• WHAT YOU NEED TO DO
In the entries that follow, find every line containing "Instance" and copy it.

**** SUPPLIED MATERIAL ****

(** * Quote normalisation layer of the paper-trading client

    A shallow embedding of the browser-side data layer
    (the script embedded in [papertrading/README.md]: [fetchStockData],
    [fetchBatchStocks], [fetchIndices]; and the batch call of the
    backend client [api_config.js]) together with the properties claimed
    for it.

    Modelling conventions.
    - A JavaScript value that may be missing is a [js A]: [undefined]
      (absent property), [null], or a value of the expected type.
    - Numbers are exact rationals extended with [NaN] and the two
      infinities; the binary rounding of IEEE doubles and the sign of
      zero are not represented.
    - A plain object used as a dictionary is a [gmap string _] over
      ordinary property names; property assignment is [insert].
    - [try { ... } catch] blocks are written in an exception monad
      ([completion]); the handler turns every [Throw] into the sentinel
      the source returns.
    - The network is a function from the position of a request in its
      batch and the requested symbol to what [fetch] delivered. *)

From Stdlib Require Import ZArith QArith Qcanon Qround Qabs Lqa.
From stdpp Require Import base option list strings gmap pretty.

Local Open Scope Z_scope.

(** ** Values that may be missing *)

Inductive js (A : Type) : Type :=
  | undefined
  | null
  | val (a : A).
Arguments undefined {A}.
Arguments null {A}.
Arguments val {A} a.

(** ** Exceptions and completions *)

Inductive exn : Type :=
  | TypeError
  | SyntaxError
  | Error (message : string).

Inductive completion (A : Type) : Type :=
  | Normal (a : A)
  | Throw (e : exn).
Arguments Normal {A} a.
Arguments Throw {A} e.

Global Instance completion_ret : MRet completion := fun A a => Normal a.
Global Instance completion_bind : MBind completion := fun A B f m =>
  match m with
  | Normal a => f a
  | Throw e => Throw e
  end.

****

• RESPONSE TO THE EXERCISE
Global Instance completion_ret : MRet completion := fun A a => Normal a.
Global Instance completion_bind : MBind completion := fun A B f m =>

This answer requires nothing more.